===== GIVEN DATA =====
(* ===== verification/Broadcast.v ===== *)
(** * A broadcast to the other node

    In the world of Exchange.v the first node has posted a broadcast to its executor. The task
    runs, and its message leaves on the channel. Before that, what the managers' handlers leave
    alone in a node. *)

From stdpp Require Import base sets list gmap strings.
From Stdlib Require Import ZArith Lia.
From S2P Require Import Prelude Json Crypto LevelDB Fifo Rtc Enums Models Messages DBInterface.
From S2P Require Import Stores Blockchain Validator TransactionPool Event Coroutine Services.
From S2P Require Import BlockchainManager TransactionPoolManager Miner Peer RetryHandler.
From S2P Require Import PeerConnection PeerManager WaitForPeers SignalingClient Node.
From S2P Require Import NodeInvariant Loop Exchange Sync.

Open Scope Z_scope.

(** ** The executor *)

Section World.
Context `{JsonLib} `{CryptoLib} `{LevelDB} `{FifoLib} `{EventppLib} `{RtcLib} `{HostLib}.
Context `{HashOrder}.
Context (ch_a ch_b ws_a ws_b rounds : nat).
Abbreviation peerA := (lens_comp aL peerL).
Abbreviation answers_a := (world_answers ch_a ch_b ws_a ws_b rounds).

(** The executor runs the broadcasts the first node has posted. *)
Definition run_posted : M World unit :=
  tasks ← gets (λ ω, v_posted (node_view (w_a ω)));
  for_each tasks (λ task, drive peerA answers_a (run_task (BroadcastTask task))).

End World.

(** ** What the managers' handlers leave alone *)

Section Settled.
Context `{JsonLib} `{CryptoLib} `{LevelDB} `{FifoLib} `{EventppLib} `{RtcLib} `{HostLib}.
Context `{HashOrder} `{!ReliableChannels} (x : Side) (pc : PeerConnection).
Context (Hbusy : sd_posted x = None) (ps : PromiseStore Event) (txt : list string).
Implicit Types (n : Node).

(** The node of side [x], with the stores and the queue it happens to have. *)
Definition settled n : Prop := ready x pc (nd_stores n) ps txt (pending (nd_peer n)) n.

Lemma ready_settled st evs n :
  ready x pc st ps txt evs n → settled n ∧ nd_stores n = st ∧ pending (nd_peer n) = evs.
Proof.
  intros Hn. pose proof (rd_stores _ _ _ _ _ _ Hn) as Hst.
  assert (pending (nd_peer n) = evs) as Hevs.
  { unfold pending. rewrite (rd_events _ _ _ _ _ _ Hn). clear. induction evs; [done|].
    cbn. by f_equal. }
  split_and!; [|done|done]. unfold settled. by rewrite Hst, Hevs.
Qed.

Lemma settled_ready st evs n :
  settled n → nd_stores n = st → v_enqueued (node_view n) = evs → ready x pc st ps txt evs n.
Proof. by intros Hn <- <-. Qed.

Lemma settled_stores n st : settled n → settled (lset svc_stores st n).
Proof. intros []. by split. Qed.

Lemma settled_tag : preserves settled svc_create_tag.
Proof.
  intros n []. unfold svc_create_tag, node_services, on_peer, create_tag. do 2 wp_step.
  unfold wpx. split; try done. intros k Hk. cbn in Hk. apply rd_tags. lia.
Qed.

Lemma settled_enqueue e : preserves settled (on_peer (enqueue_event e)).
Proof.
  apply preserves_wp. intros n Hn. eapply wp_mono; [by apply live_enqueue|].
  intros [] n' Hn'. apply (ready_settled _ _ _ Hn').
Qed.

Lemma settled_send type sender receiver tag content :
  preserves settled (svc_send type sender receiver tag content).
Proof.
  apply preserves_wp. intros n Hn. eapply wp_mono; [by apply (live_send x (over x pc txt))|].
  intros [] n' (t & t' & _ & Hn'). apply (ready_settled _ _ _ Hn').
Qed.

Lemma settled_broadcast types type content :
  preserves settled (svc_broadcast types type content).
Proof.
  intros n []. unfold svc_broadcast, node_services, on_peer. wp_step. unfold wpx.
  rewrite broadcast_posts. split; try done. by rewrite Hbusy.
Qed.

Lemma settled_notify {T} (event : InternalNotification T → Event) type content :
  preserves settled (node_notify event type content).
Proof.
  unfold node_notify. apply preserves_bind; [|intros n; apply settled_enqueue].
  apply preserves_wp. intros n []. unfold on_peer, InternalNotification_create.
  do 3 wp_step. unfold create_tag, wpx. cbn.
  split; try done. intros k Hk. cbn in Hk. apply rd_tags. lia.
Qed.

Lemma settled_blockchain l e : preserves settled (run_blockchain_listener l e).
Proof.
  apply blockchain_keeps; [exact settled_stores|exact settled_tag|exact settled_send|
    exact settled_broadcast|intros type; apply settled_notify].
Qed.
Lemma settled_pool l e : preserves settled (run_pool_listener l e).
Proof. apply pool_listener_keeps; [exact settled_stores|exact settled_send]. Qed.

Lemma settled_store {C A} (k : Lens Stores C) (m : M C A) :
  preserves settled (zoom (lens_comp svc_stores k) m).
Proof. apply stores_keep, settled_stores. Qed.
End Settled.

(** ** Nodes that may post tasks *)

Section Busy.
Context `{JsonLib} `{CryptoLib} `{LevelDB} `{FifoLib} `{EventppLib} `{RtcLib} `{HostLib}.
Context `{HashOrder}.
Implicit Types (x : Side).

Lemma two_nodes_busy xA xB idA idB : two_nodes xA xB idA idB → two_nodes (busy xA) xB idA idB.
Proof. intros [[] ? ? ? ? ? ? ?]. by split. Qed.

Lemma between_busy xA xB pcA pcB stA stB psA evs ω :
  between xA xB pcB stB pcA stA psA evs ω → between (busy xA) xB pcB stB pcA stA psA evs ω.
Proof. intros [Ha Hrest Hab]. split; [by apply ready_busy|exact Hrest|exact Hab]. Qed.

(** The first node after something that leaves the channel alone. *)
Lemma between_again x x' xB pcA pcB stA stB psA ω n :
  resting xB pcB stB ω → w_ab ω = length (node_texts (sd_channel x) (w_a ω)) →
  ready x' pcA stA psA (node_texts (sd_channel x) (w_a ω)) [] n →
  between x' xB pcB stB pcA stA psA [] (lset aL n ω).
Proof.
  intros Hrest Hab Hn. pose proof (rd_sent _ _ _ _ _ _ _ Hn) as Ht.
  split; cbn [lset aL w_a w_b w_ab]; rewrite ?Ht; [exact Hn|exact Hrest|exact Hab].
Qed.
End Busy.

(** ** The broadcast *)

Section Broadcast.
Context `{JsonLib} `{CryptoLib} `{LevelDB} `{FifoLib} `{EventppLib} `{RtcLib} `{HostLib}.
Context `{HashOrder} `{!ReliableChannels}.
Context (xA xB : Side) (idA idB : string) (wsA wsB rounds : nat).
Context (HN : two_nodes xA xB idA idB).
Context (pcA pcB : PeerConnection) (Htype : pc_type pcA = PeerType.Full).
Context (type : PeerMessageType.t) (content : json) (Hcontent : canonical content).
Implicit Types (x : Side) (st : Stores).
Abbreviation peerA := (lens_comp aL peerL).


Definition the_task x : Task :=
  MkTask idA [PeerType.Full] idB (Some (sd_connection x)) type content.

Definition the_message (tag : string) (t : Z) : PeerMessage :=
  MkPeerMessage type idA idB tag content t.

(** The task for a peer of known type sends at once. *)
Lemma broadcast_sends x stA psA txt n :
  ready x pcA stA psA txt [] n →
  wp (on_peer (broadcast_task_send (the_task x) PeerType.Full))
     (λ _ n', ∃ tag t s, spells (the_message tag t) s ∧
        ready x pcA stA psA (txt ++ [s]) [] n') n.
Proof.
  intros Hn. set (h := pr_host (nd_peer n)). destruct HN.
  set (n1 := lset peerL (lset hostL (MkHost (S (clock_ix h)) (S (uuid_ix h))) (nd_peer n)) n).
  assert (ready x pcA stA psA txt [] n1) as Hn1.
  { destruct Hn. split; try done. intros k Hk. cbn in Hk. apply rd_tags. unfold h in Hk. lia. }
  set (tag := uuid_at (uuid_ix h)). set (t := clock_at (clock_ix h)).
  assert (wf_peer_message (the_message tag t)) as Hm.
  { split_and!; try done; [apply text_ascii, uuid_ascii|apply clock_u64]. }
  destruct (to_string_parse _ Hm) as (s & Hs & _).
  pose proof (connection_sends _ _ _ _ _ _ _ _ _ Hn1 Hs) as Hsend.
  apply wp_run in Hsend as (sent & n2 & Hrun & -> & Hn2). apply wp_run. exists tt, n2.
  split; [|by exists tag, t, s; split]. unfold on_peer, zoom in *.
  rewrite (broadcast_task_send_spec _ _ (sd_connection x)) by (done || set_solver).
  fold h tag t. revert Hrun. change (lget peerL n1) with (nd_peer n1).
  change (MkPeerMessage _ _ _ _ _ _) with (the_message tag t).
  change (lset hostL _ _) with (nd_peer n1).
  destruct (connection_send (sd_connection x) (the_message tag t) (nd_peer n1)) as [[sent|e] p];
    [|done]. by intros [= _ <-].
Qed.

Lemma run_on_peer {B} (m : M Peer B) r n n' :
  on_peer m n = (r, n') → ∃ p, m (nd_peer n) = (r, p) ∧ n' = lset peerL p n.
Proof.
  unfold on_peer, zoom. change (lget peerL n) with (nd_peer n).
  destruct (m (nd_peer n)) as [r' p]. intros [= -> <-]. by exists p.
Qed.

(** What only the executor looks at. *)
Lemma ready_tasks x stA psA txt evs n posted running :
  sd_posted x = None → ready x pcA stA psA txt evs n →
  ready x pcA stA psA txt evs
    (lset peerL (lset runningL running (lset postedL posted (nd_peer n))) n).
Proof. intros Hx []. split; try done. by rewrite Hx. Qed.

(** The executor runs the one broadcast. *)
Lemma posted_sent x stA stB psA ω :
  sd_posted x = None → mg_connections (sd_manager x) = {[idB := Some (sd_connection x)]} →
  between x xB pcB stB pcA stA psA [] ω → v_posted (node_view (w_a ω)) = [the_task x] →
  wp (run_posted (sd_channel x) (sd_channel xB) wsA wsB rounds)
     (λ _ ω', ∃ tag t s, spells (the_message tag t) s ∧
        crossing x xB pcB stB pcA stA psA s ω') ω.
Proof.
  intros Hx Hmap [Ha Hrest Hab] Hposted. unfold run_posted. do 2 wp_step. rewrite Hposted.
  cbn [for_each]. wp_step. unfold run_task. rewrite wpx_drive_bind, wpx_drive_lift by apply _.
  set (task := BroadcastTask (the_task x)). set (p := nd_peer (w_a ω)).
  set (n1 := lset peerL (lset runningL (pr_running p ++ [task])
    (lset postedL (remove_first task (pr_posted p)) p)) (w_a ω)).
  assert (ready x pcA stA psA (node_texts (sd_channel x) (w_a ω)) [] n1) as Hn1
    by by apply ready_tasks.
  wp_step. eapply wpx_returns; [reflexivity|].
  change (lset peerA _ ω) with (lset aL n1 ω).
  pose proof (broadcast_sends _ _ _ _ _ Hn1) as Hsend.
  apply wp_run in Hsend as ([] & n2 & Hrun & tag & t & s & Hs & Hn2).
  apply run_on_peer in Hrun as (p2 & Hrun & ->).
  assert (task_body task (nd_peer n1) = (Ok (Finished tt), p2)) as Hbody.
  { cbn [task_body task]. rewrite (broadcast_task_known _ (sd_connection x) pcA);
      [|done|exact (rd_heap _ _ _ _ _ _ _ Hn1)|by rewrite Htype].
    rewrite Htype. by apply lift_finished. }
  eapply wp_mono; [eapply (drive_finally_finished peerA _ _ tt _ _
    (λ _ ω', crossing x xB pcB stB pcA stA psA s ω')); [exact Hbody|]|].
  - unfold task_end, release_connection. wp_step. wp_step.
    eapply wpx_returns; [reflexivity|]. unfold task. cbn [tk_connection the_task]. do 4 wp_step.
    change (lget connectionsL _) with (mg_connections (pr_manager p2)).
    rewrite (rd_manager _ _ _ _ _ _ Hn2 : pr_manager p2 = _), Hmap, hash_order_singleton.
    cbn [existsb snd]. rewrite bool_decide_true, orb_true_r by done. apply wpx_ret.
    split; [|exact Hrest]. eexists. split; [|exact Hab].
    exact (ready_tasks _ _ _ _ _ _ (pr_posted p2) _ Hx Hn2).
  - intros [] ω' Hω. apply wpx_ret. by exists tag, t, s.
Qed.

End Broadcast.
=====
▶ _EXERCISE DETAILS_: What lines in the data above contain the word "runs"? Copy them all.

▶ _RESULT FOR THIS EXERCISE_:
    runs, and its message leaves on the channel. Before that, what the managers' handlers leave
(** The executor runs the broadcasts the first node has posted. *)
(** The executor runs the one broadcast. *)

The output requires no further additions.